Hammerport

January 30, 2007

The Crane (4 of 19)

Thread: Alpha and Omega

One of the disadvantages of working in a secret organisation, Mr. Alpha thought, was that everything had to be secret. Let’s not hold the meeting in the local Starbucks, we’ll meet up where there aren’t any people. So no ferry terminals or toilets either. They still could have cut down the travel time if they’d hopped on a ferry to Lakeside but, of course, they weren’t meeting at a ferry-friendly time like 11am. Just in case anyone did take a fancy to the area, Supply had proposed 7am as the meeting time of choice. Mr. Omega had told him once that Clothman fatigue was a common problem.
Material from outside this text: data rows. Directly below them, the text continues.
(** * A weather lookup at the command line: city search and five-day forecast

    The repository holds the same program twice.  [weather.py] lets
    [search_city] ask the user which of several matching cities is meant;
    [testing.py] has [search_city] hand back every match and leaves the
    question to [main].  Both then fetch a forecast in three-hour steps and
    keep every eighth reading of the first forty.

    The program is Python: its values are what [requests.get(url).json()]
    yields, its failures are exceptions, and its effects are lines read from
    standard input, text written to standard output and HTTP requests.  The
    embedding keeps the three apart:
    - a [json] value is Python's reading of a JSON text;
    - an operation that may raise returns a [result];
    - a function of the program is a computation [M A]: it takes the lines
      still waiting on standard input and gives what it returned or raised,
      the lines it left unread and the events it caused, in order. *)

From Stdlib Require Import Bool Ascii String List ZArith QArith Lia DecimalString.
Import ListNotations.

Local Set Warnings "-register-all".
Local Open Scope string_scope.
Local Open Scope Z_scope.

(** ** Characters and the [str] methods the program calls

    A [str] is a [string] whose characters are code points below 256, the
    Latin-1 range.  The tables below are Unicode's for that range. *)

Definition ord (c : ascii) : Z := Z.of_N (N_of_ascii c).
Definition chr (n : Z) : ascii := ascii_of_N (Z.to_N n).
Lemma parse_decimal_chars c neg s f :
  is_digit c = false -> Ascii.eqb c "." = false ->
  Ascii.eqb c "e" = false -> Ascii.eqb c "E" = false ->
  Ascii.eqb c "+" = false -> Ascii.eqb c "-" = false ->
  parse_decimal neg s = Some f -> has_char c s = false.
Proof.
  intros Hd Hdot He HE Hp Hm. unfold parse_decimal.
  pose proof (has_char_span_digits c s Hd) as H1.
  destruct (span_digits s) as [ip r1]; simpl in H1. rewrite <- H1. clear H1.
  assert (Hfp : forall fp r2,
             match r1 with
             | String "." t => span_digits t
             | _ => ([], r1)
             end = (fp, r2) -> has_char c r1 = has_char c r2).
  { intros fp r2 E. destruct r1 as [|d t]; [inversion E; reflexivity|].
    destruct (Ascii.eqb_spec d ".") as [->|Hne].
    - pose proof (has_char_span_digits c t Hd) as H2. rewrite E in H2. simpl in H2.
      cbn [has_char]. rewrite Ascii.eqb_sym, Hdot. simpl. congruence.
    - destruct d as [[] [] [] [] [] [] [] []]; try (inversion E; reflexivity); congruence. }
  destruct (match r1 with String "." t => span_digits t | _ => ([], r1) end)
    as [fp r2] eqn:E.
  rewrite (Hfp _ _ eq_refl). clear Hfp E.
  destruct (ip ++ fp); [discriminate|].
  destruct r2 as [|x t]; [reflexivity|].
  destruct (is_e x) eqn:Hx; [|discriminate].
  pose proof (has_char_take_sign c t Hp Hm) as H3.
  destruct (take_sign t) as [eneg t1]; simpl in H3.
  pose proof (has_char_span_digits c t1 Hd) as H4.
  destruct (span_digits t1) as [ep t2]; simpl in H4.
  destruct ep; [discriminate|]. destruct t2; [|discriminate].
  intros _. cbn [has_char]. rewrite <- H3, <- H4. cbn [has_char].
  rewrite orb_false_r.
  unfold is_e in Hx. apply orb_true_iff in Hx as [Hx|Hx];
    apply Ascii.eqb_eq in Hx; subst x.
  - rewrite Ascii.eqb_sym. exact He.
  - rewrite Ascii.eqb_sym. exact HE.
Qed.

Lemma float_literal_chars c s f :
  float_char c = false -> float_literal s = Some f -> has_char c s = false.
Proof.
  intros (Hsp & Hd & Hp & Hm & Hdot & Hu & He & HE & Hw)%float_char_false.
  unfold float_literal.
  pose proof (has_char_take_sign c s Hp Hm) as H1.
  destruct (take_sign s) as [neg r]; simpl in H1. rewrite <- H1.
  destruct (String.eqb_spec (lower r) "inf") as [E|_].
  { intros _. eapply word_chars; eauto. }
  destruct (String.eqb_spec (lower r) "infinity") as [E|_].
  { intros _. eapply word_chars; eauto. }
  destruct (String.eqb_spec (lower r) "nan") as [E|_].
  { intros _. eapply word_chars; eauto. }
  simpl. apply parse_decimal_chars; assumption.
Qed.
Whoa, big fucking surprise.

It hadn’t been possible to follow the western shore of Windermere all the way down; the occasional detour around thick undergrowth or Wray Castle had been essential. Mr. Omega had kept distance throughout and the journey had been made in silence. They were now at the rendezvous point, marked by a single bench on the opposite shore.

Mr. Alpha looked at his watch and checked the time. He groped around inside his jacket pocket and pulled out his mobile. It bore the same time as the watch. ‘So,’ he asked Mr. Omega, ‘what time do you make it?’

Mr. Omega was watching the trees around them for movement. ‘Seven thirty,’ he said.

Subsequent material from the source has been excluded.